The idea came from examining a pair of prehistoric seabirds found in southeast England by Victorian-era fossil hunters, according to researchers from the Natural History Museum in London.
The two 55-million-year-old skulls suggest the ancestors of modern birds developed larger, more complex brains earlier than previously thought.
This implies that bird ancestors had a mental edge over non-birdlike dinos and flying reptiles, so they were better able to adapt after the so-called K-T mass extinction event around 65 million years ago, said study co-author Angela Milner.
Some ancient groups of birds did go extinct, she noted, so it wasn't feathers or warm-bloodedness that gave modern birds a leg up.
"It had to be something else, " she said, "and it seems to be this bigger brain."
Big Bird Brains
The study, published last month in the Zoological Journal of the Linnean Society, was based on two specimens from the Natural History Museum's vast fossil collection.
Odontopteryx toliapica belonged to an extinct group of giant, bony-toothed seabirds, while Prophaethon shrubsolei was a prehistoric relative of tern-like tropical seabirds.

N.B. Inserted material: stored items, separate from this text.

Definition snapshot_writes (o : Observation) : list GaugeWrite :=
  phase_writes (ob_phase o) ++
  [(snapshot_anchor_height, [], clamp (ob_anchor_height o));
   (snapshot_generation, [], clamp (ob_generation o));
   (snapshot_ironwood_tree_size, [], clamp (ob_ironwood_tree_size o));
   (snapshot_retained_generations, [], clamp (ob_retained_generations o))].

Definition table_writes {layouts : Layouts} (t : TableObservation) : list GaugeWrite :=
  let layout := layout_of (to_table t) in
  (fun '(f, v) => (f, [DatabaseId_as_str (to_table t)], v)) <$>
  [(table_registered, Z.b2z (to_registered t)); (table_record_bytes, clamp (record_bytes layout));
   (table_records_per_row, clamp (records_per_row layout)); (table_shard_rows, clamp (shard_rows layout));
   (table_shard_positions, clamp (DatabaseLayout_shard_positions layout));
   (table_shards_per_worker, clamp SHARDS_PER_WORKER); (table_pool_workers, clamp (to_pool_workers t));
   (table_query_slots_available, clamp (to_query_slots_available t));
   (table_positions, clamp (to_positions t)); (table_used_rows, clamp (to_used_rows t));
   (table_logical_rows, clamp (to_logical_rows t)); (table_shards, clamp (to_shards t));
   (table_sealed_shards, clamp (to_sealed_shards t))].

Definition share_writes (worker : string) (s : WorkerTableObservation) : list GaugeWrite :=
  (fun '(f, v) => (f, [worker; DatabaseId_as_str (wt_table s)], v)) <$>
  [(worker_table_index, clamp (wt_index s)); (worker_table_assigned_shards, clamp (wt_assigned_shards s));
   (worker_table_populated_positions, clamp (wt_populated_positions s));
   (worker_table_active_shards, clamp (wt_active_shards s))].

Definition worker_writes (w : WorkerObservation) : list GaugeWrite :=
  ((fun '(f, v) => (f, [wo_name w], v)) <$>
   [(worker_up, Z.b2z (wo_up w)); (worker_generation, clamp (wo_generation w));
    (worker_index, clamp (wo_index w)); (worker_total_memory_bytes, clamp (wo_total_memory_bytes w));
    (worker_available_memory_bytes, clamp (wo_available_memory_bytes w));
    (worker_process_rss_bytes, clamp (wo_process_rss_bytes w))]) ++
  (wo_tables w ≫= share_writes (wo_name w)).

Definition group_writes (g : WorkerGroupObservation) : list GaugeWrite :=
  (fun '(f, v) => (f, [DatabaseId_as_str (go_table g); go_name g], v)) <$>
  [(worker_group_configured_replicas, clamp (go_configured_replicas g));
   (worker_group_ready_replicas, clamp (go_ready_replicas g))].

Definition layout_writes : list GaugeWrite :=
  [(layout_confirmations, [], 0); (layout_activation_height, [], clamp ACTIVATION_HEIGHT)].

(** The sets in program order. *)
Definition observation_writes {layouts : Layouts} (o : Observation) : list GaugeWrite :=
  snapshot_writes o ++ (ob_tables o ≫= table_writes) ++ (ob_worker_details o ≫= worker_writes) ++
  (ob_worker_groups o ≫= group_writes) ++ layout_writes.

Fixpoint write_gauges (writes : list GaugeWrite) (m : Registry) : option Registry :=
  match writes with
  | [] => Some m
  | (f, values, v) :: writes => m ← set_gauge f values v m; write_gauges writes m
  end.

Definition record_observation {layouts : Layouts} (o : Observation) (m : Registry) : option Registry :=
  write_gauges (observation_writes o) m.

(** ** Guards and timers *)

(** A live [GaugeGuard], with what its owner needs when it finishes: the
    middleware of a request, a [ProcessingTimer], a [WorkerReplicaTimer]. *)
Inductive Guard :=
| RequestGuard (endpoint method : string)
| ProcessingTimer (endpoint : string)
| WorkerReplicaTimer (group replica : string).

(** The gauge a guard holds up. *)
Definition guard_gauge (g : Guard) : Family * list string :=
  match g with
  | RequestGuard endpoint _ => (http_in_flight, [endpoint])
  | ProcessingTimer endpoint => (http_processing_in_flight, [endpoint])
  | WorkerReplicaTimer group replica => (worker_replica_in_flight, [group; replica])
  end.

Definition GaugeGuard_new (g : Guard) (m : Registry) : option Registry :=
  let '(f, values) := guard_gauge g in add_gauge f values 1 m.
Definition GaugeGuard_drop (g : Guard) (m : Registry) : option Registry :=
  let '(f, values) := guard_gauge g in add_gauge f values (-1) m.

(** [track_request] when the inner service has answered. *)
Definition request_finish (endpoint method status : string) (m : Registry) : option Registry :=
  m ← observe_sample http_request_duration [endpoint] m;
  m ← inc_counter http_requests [endpoint; method; status] m;
  GaugeGuard_drop (RequestGuard endpoint method) m.

(** [drop] of the timer observes, then its fields are dropped. *)
Definition ProcessingTimer_drop (endpoint : string) (m : Registry) : option Registry :=
  m ← observe_sample http_request_processing_duration [endpoint] m;
  GaugeGuard_drop (ProcessingTimer endpoint) m.

Definition record_replica_request (group replica outcome : string) (m : Registry) : option Registry :=
  inc_counter worker_replica_requests [group; replica; outcome] m.

Definition WorkerReplicaTimer_finish (group replica outcome : string) (m : Registry) : option Registry :=
  m ← observe_sample worker_replica_request_duration [group; replica; outcome] m;
  m ← inc_counter worker_replica_requests [group; replica; outcome] m;
  GaugeGuard_drop (WorkerReplicaTimer group replica) m.

(** ** Runs *)

(** The metric operations of concurrent tasks; a task is known by a number. *)
Inductive MetricsEvent :=
| RequestArrives (id : Z) (method path : string)
| RequestAnswered (id : Z) (status : string)
| ProcessingStarts (id : Z) (table : DatabaseId)
| ProcessingEnds (id : Z)
| ReplicaSelected (group replica outcome : string)
| ReplicaStarts (id : Z) (group replica : string)
| ReplicaSucceeds (id : Z)
| ReplicaFails (id : Z)
| TaskCancelled (id : Z)
| Scraped (o : Observation).

Record MetricsState := { ms_registry : Registry; ms_guards : gmap Z Guard }.

Definition MetricsState_new : MetricsState := {| ms_registry := Registry_new; ms_guards := ∅ |}.

(** A task takes a guard; a number that is taken names no new task. *)
Definition take_guard (id : Z) (g : Guard) (s : MetricsState) : option MetricsState :=
  match ms_guards s !! id with
  | Some _ => Some s
  | None =>
      m ← GaugeGuard_new g (ms_registry s);
      Some {| ms_registry := m; ms_guards := <[id := g]> (ms_guards s) |}
  end.

(** A task gives its guard up with the given operation. *)
Definition release_guard (id : Z) (finish : Guard -> option (Registry -> option Registry)) (s : MetricsState) :
    option MetricsState :=
  match g ← ms_guards s !! id; finish g with
  | None => Some s
  | Some op =>
      m ← op (ms_registry s);
      Some {| ms_registry := m; ms_guards := delete id (ms_guards s) |}
  end.

Definition on_registry (op : Registry -> option Registry) (s : MetricsState) : option MetricsState :=
  m ← op (ms_registry s); Some {| ms_registry := m; ms_guards := ms_guards s |}.

Definition replica_finish (outcome : string) (g : Guard) : option (Registry -> option Registry) :=
  match g with
  | WorkerReplicaTimer group replica => Some (WorkerReplicaTimer_finish group replica outcome)
  | _ => None
  end.

Definition metrics_step {layouts : Layouts} (s : MetricsState) (e : MetricsEvent) : option MetricsState :=
  match e with
  | RequestArrives id method path =>
      match allowlisted_endpoint method path with
      | None => Some s
      | Some endpoint => take_guard id (RequestGuard endpoint method) s
      end
  | RequestAnswered id status =>
      release_guard id (fun g =>
        match g with
        | RequestGuard endpoint method => Some (request_finish endpoint method status)
        | _ => None
        end) s
  | ProcessingStarts id table => take_guard id (ProcessingTimer (query_endpoint table)) s
  | ProcessingEnds id =>
      release_guard id (fun g =>
        match g with ProcessingTimer endpoint => Some (ProcessingTimer_drop endpoint) | _ => None end) s
  | ReplicaSelected group replica outcome => on_registry (record_replica_request group replica outcome) s
  | ReplicaStarts id group replica => take_guard id (WorkerReplicaTimer group replica) s
  | ReplicaSucceeds id => release_guard id (replica_finish "succeeded") s
  | ReplicaFails id => release_guard id (replica_finish "failed") s
  | TaskCancelled id =>
      release_guard id (fun g =>
        match g with
        | ProcessingTimer endpoint => Some (ProcessingTimer_drop endpoint)
        | g => Some (GaugeGuard_drop g)
        end) s
  | Scraped o => on_registry (record_observation o) s
  end.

Milner and colleagues used CT scans of the skulls to make models of the size and shape of the fossil birds' brains.
(Related: "T. Rex, Other Dinosaurs Had Heads Full of Air" [December 12, 2008].)
What they found is that the ancient bird brains were almost the same size as those in birds alive today. The older noggins also showed early growth of a brain region known as the wulst.